(** * Document extraction and relational persistence

    A shallow embedding of [file_extractor.py] (class [DataExtractor]) and of
    the relational sink of [storage.py] (class [MySQLStorage]), followed by
    the properties the specification states about them.

    Python values are modelled by the inductive [Py.value]; [str] by Rocq
    strings (code points below 256); [dict]s by [gmap string Py.value];
    [int] by [Z].  Methods run in a state-and-exception monad, so that
    "does not mutate" and "raises" are statements about the embedding rather
    than conventions. *)

From Stdlib Require Import ZArith Ascii String.
From Stdlib.Strings Require Import Byte.
From stdpp Require Import gmap strings list pretty.

Open Scope Z_scope.

(** ** Python values, strings and control effects *)

Module Py.

(** The values that occur in extraction results and statement parameters. *)
Inductive value : Type :=
| None_
| Str (s : string)
| Int (z : Z)
| Bytes (b : list byte).

#[global] Instance byte_eq_dec : EqDecision byte := byte_eq_dec.
#[global] Instance value_eq_dec : EqDecision value.
Proof. solve_decision. Defined.

(** An object seen through its attributes ([getattr]), and a [dict]. *)
Abbreviation obj := (gmap string value).
Abbreviation dict := (gmap string value).

(** [getattr(o, name, default)]; the object may be Python's [None], which has
    none of the attributes read by this program. *)
Definition getattr (o : option obj) (name : string) (default : value) : value :=
  match o with
  | Some attrs => match attrs !! name with Some v => v | None => default end
  | None => default
  end.

(** [d.get(key, default)] *)
Definition get (d : dict) (key : string) (default : value) : value :=
  match d !! key with Some v => v | None => default end.

(** [d.get(key)] *)
Definition get_or_None (d : dict) (key : string) : value := get d key None_.

(** Truth value of a value used as a condition. *)
Definition truthy (v : value) : bool :=
  match v with
  | None_ => false
  | Str s => negb (String.eqb s "")
  | Int z => negb (Z.eqb z 0)
  | Bytes b => match b with [] => false | _ => true end
  end.

(** *** [str] methods *)

(** [c.isspace()] for a code point below 256. *)
Definition isspace (c : ascii) : bool :=
  let n := N_of_ascii c in
  ((9 <=? n) && (n <=? 13) || (28 <=? n) && (n <=? 32)
   || (n =? 133) || (n =? 160))%N.

Fixpoint lstrip (s : string) : string :=
  match s with
  | EmptyString => EmptyString
  | String c s' => if isspace c then lstrip s' else s
  end.

Fixpoint rstrip (s : string) : string :=
  match s with
  | EmptyString => EmptyString
  | String c s' =>
      match rstrip s' with
      | EmptyString => if isspace c then EmptyString else String c EmptyString
      | r => String c r
      end
  end.

(** [s.strip()] *)
Definition strip (s : string) : string := rstrip (lstrip s).

(** [s.replace(old, new)] for one-character [old] and [new]. *)
Fixpoint replace (old new : ascii) (s : string) : string :=
  match s with
  | EmptyString => EmptyString
  | String c s' =>
      String (if Ascii.eqb c old then new else c) (replace old new s')
  end.

(** [c.lower()] for a code point below 256: A-Z and the Latin-1 capitals. *)
Definition lower_char (c : ascii) : ascii :=
  let n := N_of_ascii c in
  if ((65 <=? n) && (n <=? 90)
      || (192 <=? n) && (n <=? 222) && negb (n =? 215))%N
  then ascii_of_N (n + 32) else c.

Fixpoint lower (s : string) : string :=
  match s with
  | EmptyString => EmptyString
  | String c s' => String (lower_char c) (lower s')
  end.

(** [sub in s] on strings. *)
Fixpoint contains (sub s : string) : bool :=
  String.prefix sub s
  || match s with
     | EmptyString => false
     | String _ s' => contains sub s'
     end.

(** [sep.join(items)] *)
Definition join (sep : string) (items : list string) : string :=
  String.concat sep items.

(** The one-character string written [\n] in Python. *)
Definition nl : string := String "010"%char EmptyString.

(** [str(n)] and [f"{n}"] for an [int]. *)
Definition str_of_int (n : Z) : string := pretty n.

(** *** Exceptions and the method monad *)

Inductive exn : Type :=
| ValueError (msg : string)
| AttributeError (msg : string)
| IndexError (msg : string)
| KeyError (msg : string)
| TypeError (msg : string)
| LibraryError (msg : string)   (* raised inside fitz, pdfplumber or PIL *)
| MySQLError (msg : string).    (* mysql.connector.Error *)

Inductive res (A : Type) : Type :=
| Ok (a : A)
| Raise (e : exn).
Arguments Ok {A} a.
Arguments Raise {A} e.

(** The exception is an error of the MySQL connector. *)
Definition is_mysql (e : exn) : Prop :=
  match e with
  | MySQLError _ => True
  | _ => False
  end.

(** The outcome is a result, or an exception among [allowed]. *)
Definition raises_within {A} (allowed : exn → Prop) (r : res A) : Prop :=
  match r with
  | Ok _ => True
  | Raise e => allowed e
  end.

(** A method over a state [S]: it returns or raises, and leaves a state. *)
Definition M (S A : Type) : Type := S → res A * S.

Definition ret {S A} (a : A) : M S A := λ s, (Ok a, s).

Definition bind {S A B} (m : M S A) (k : A → M S B) : M S B :=
  λ s, match m s with
       | (Ok a, s') => k a s'
       | (Raise e, s') => (Raise e, s')
       end.

Definition raise {S A} (e : exn) : M S A := λ s, (Raise e, s).

Definition gets {S A} (f : S → A) : M S A := λ s, (Ok (f s), s).

Definition modify {S} (f : S → S) : M S unit := λ s, (Ok tt, f s).

(** A pure computation that may raise, run inside a method. *)
Definition lift {S A} (r : res A) : M S A := λ s, (r, s).

(** [try: body  except mysql.connector.Error as err: handler] *)
Definition try_except_mysql {S A} (body : M S A) (handler : string → M S A)
  : M S A :=
  λ s, match body s with
       | (Raise (MySQLError err), s') => handler err s'
       | other => other
       end.

Declare Scope py_scope.
Delimit Scope py_scope with py.
Notation "x <- m ;; k" := (bind m (λ x, k))
  (at level 100, m at next level, right associativity) : py_scope.
Notation "m ;;; k" := (bind m (λ _, k))
  (at level 100, right associativity) : py_scope.

(** [for x in xs: body] *)
Fixpoint for_each {S A} (xs : list A) (body : A → M S unit) : M S unit :=
  match xs with
  | [] => ret tt
  | x :: xs' => bind (body x) (λ _, for_each xs' body)
  end.

(** The same monad without state, for the pure parts of a method. *)
Definition rbind {A B} (r : res A) (k : A → res B) : res B :=
  match r with Ok a => k a | Raise e => Raise e end.

Notation "x <~ r ;; k" := (rbind r (λ x, k))
  (at level 100, r at next level, right associativity) : py_scope.

(** [for x in xs: acc = body(x, acc)], where the body may raise. *)
Fixpoint for_fold {A B} (xs : list A) (body : A → B → res B) (acc : B)
  : res B :=
  match xs with
  | [] => Ok acc
  | x :: xs' => rbind (body x acc) (for_fold xs' body)
  end.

**WORK TO COMPLETE:** For this exercise, give the entries above again with no difference at all.

**REPLY TO THE TASK:**
(** * Document extraction and relational persistence

    A shallow embedding of [file_extractor.py] (class [DataExtractor]) and of
    the relational sink of [storage.py] (class [MySQLStorage]), followed by
    the properties the specification states about them.

    Python values are modelled by the inductive [Py.value]; [str] by Rocq
    strings (code points below 256); [dict]s by [gmap string Py.value];
    [int] by [Z].  Methods run in a state-and-exception monad, so that
    "does not mutate" and "raises" are statements about the embedding rather
    than conventions. *)

From Stdlib Require Import ZArith Ascii String.
From Stdlib.Strings Require Import Byte.
From stdpp Require Import gmap strings list pretty.

Open Scope Z_scope.

(** ** Python values, strings and control effects *)

Module Py.

(** The values that occur in extraction results and statement parameters. *)
Inductive value : Type :=
| None_
| Str (s : string)
| Int (z : Z)
| Bytes (b : list byte).

#[global] Instance byte_eq_dec : EqDecision byte := byte_eq_dec.
#[global] Instance value_eq_dec : EqDecision value.
Proof. solve_decision. Defined.

(** An object seen through its attributes ([getattr]), and a [dict]. *)
Abbreviation obj := (gmap string value).
Abbreviation dict := (gmap string value).

(** [getattr(o, name, default)]; the object may be Python's [None], which has
    none of the attributes read by this program. *)
Definition getattr (o : option obj) (name : string) (default : value) : value :=
  match o with
  | Some attrs => match attrs !! name with Some v => v | None => default end
  | None => default
  end.

(** [d.get(key, default)] *)
Definition get (d : dict) (key : string) (default : value) : value :=
  match d !! key with Some v => v | None => default end.

(** [d.get(key)] *)
Definition get_or_None (d : dict) (key : string) : value := get d key None_.

(** Truth value of a value used as a condition. *)
Definition truthy (v : value) : bool :=
  match v with
  | None_ => false
  | Str s => negb (String.eqb s "")
  | Int z => negb (Z.eqb z 0)
  | Bytes b => match b with [] => false | _ => true end
  end.

(** *** [str] methods *)

(** [c.isspace()] for a code point below 256. *)
Definition isspace (c : ascii) : bool :=
  let n := N_of_ascii c in
  ((9 <=? n) && (n <=? 13) || (28 <=? n) && (n <=? 32)
   || (n =? 133) || (n =? 160))%N.

Fixpoint lstrip (s : string) : string :=
  match s with
  | EmptyString => EmptyString
  | String c s' => if isspace c then lstrip s' else s
  end.

Fixpoint rstrip (s : string) : string :=
  match s with
  | EmptyString => EmptyString
  | String c s' =>
      match rstrip s' with
      | EmptyString => if isspace c then EmptyString else String c EmptyString
      | r => String c r
      end
  end.

(** [s.strip()] *)
Definition strip (s : string) : string := rstrip (lstrip s).

(** [s.replace(old, new)] for one-character [old] and [new]. *)
Fixpoint replace (old new : ascii) (s : string) : string :=
  match s with
  | EmptyString => EmptyString
  | String c s' =>
      String (if Ascii.eqb c old then new else c) (replace old new s')
  end.

(** [c.lower()] for a code point below 256: A-Z and the Latin-1 capitals. *)
Definition lower_char (c : ascii) : ascii :=
  let n := N_of_ascii c in
  if ((65 <=? n) && (n <=? 90)
      || (192 <=? n) && (n <=? 222) && negb (n =? 215))%N
  then ascii_of_N (n + 32) else c.

Fixpoint lower (s : string) : string :=
  match s with
  | EmptyString => EmptyString
  | String c s' => String (lower_char c) (lower s')
  end.

(** [sub in s] on strings. *)
Fixpoint contains (sub s : string) : bool :=
  String.prefix sub s
  || match s with
     | EmptyString => false
     | String _ s' => contains sub s'
     end.

(** [sep.join(items)] *)
Definition join (sep : string) (items : list string) : string :=
  String.concat sep items.

(** The one-character string written [\n] in Python. *)
Definition nl : string := String "010"%char EmptyString.

(** [str(n)] and [f"{n}"] for an [int]. *)
Definition str_of_int (n : Z) : string := pretty n.

(** *** Exceptions and the method monad *)

Inductive exn : Type :=
| ValueError (msg : string)
| AttributeError (msg : string)
| IndexError (msg : string)
| KeyError (msg : string)
| TypeError (msg : string)
| LibraryError (msg : string)   (* raised inside fitz, pdfplumber or PIL *)
| MySQLError (msg : string).    (* mysql.connector.Error *)

Inductive res (A : Type) : Type :=
| Ok (a : A)
| Raise (e : exn).
Arguments Ok {A} a.
Arguments Raise {A} e.

(** The exception is an error of the MySQL connector. *)
Definition is_mysql (e : exn) : Prop :=
  match e with
  | MySQLError _ => True
  | _ => False
  end.

(** The outcome is a result, or an exception among [allowed]. *)
Definition raises_within {A} (allowed : exn → Prop) (r : res A) : Prop :=
  match r with
  | Ok _ => True
  | Raise e => allowed e
  end.

(** A method over a state [S]: it returns or raises, and leaves a state. *)
Definition M (S A : Type) : Type := S → res A * S.

Definition ret {S A} (a : A) : M S A := λ s, (Ok a, s).

Definition bind {S A B} (m : M S A) (k : A → M S B) : M S B :=
  λ s, match m s with
       | (Ok a, s') => k a s'
       | (Raise e, s') => (Raise e, s')
       end.

Definition raise {S A} (e : exn) : M S A := λ s, (Raise e, s).

Definition gets {S A} (f : S → A) : M S A := λ s, (Ok (f s), s).

Definition modify {S} (f : S → S) : M S unit := λ s, (Ok tt, f s).

(** A pure computation that may raise, run inside a method. *)
Definition lift {S A} (r : res A) : M S A := λ s, (r, s).

(** [try: body  except mysql.connector.Error as err: handler] *)
Definition try_except_mysql {S A} (body : M S A) (handler : string → M S A)
  : M S A :=
  λ s, match body s with
       | (Raise (MySQLError err), s') => handler err s'
       | other => other
       end.

Declare Scope py_scope.
Delimit Scope py_scope with py.
Notation "x <- m ;; k" := (bind m (λ x, k))
  (at level 100, m at next level, right associativity) : py_scope.
Notation "m ;;; k" := (bind m (λ _, k))
  (at level 100, right associativity) : py_scope.

(** [for x in xs: body] *)
Fixpoint for_each {S A} (xs : list A) (body : A → M S unit) : M S unit :=
  match xs with
  | [] => ret tt
  | x :: xs' => bind (body x) (λ _, for_each xs' body)
  end.

(** The same monad without state, for the pure parts of a method. *)
Definition rbind {A B} (r : res A) (k : A → res B) : res B :=
  match r with Ok a => k a | Raise e => Raise e end.

Notation "x <~ r ;; k" := (rbind r (λ x, k))
  (at level 100, r at next level, right associativity) : py_scope.

(** [for x in xs: acc = body(x, acc)], where the body may raise. *)
Fixpoint for_fold {A B} (xs : list A) (body : A → B → res B) (acc : B)
  : res B :=
  match xs with
  | [] => Ok acc
  | x :: xs' => rbind (body x acc) (for_fold xs' body)
  end.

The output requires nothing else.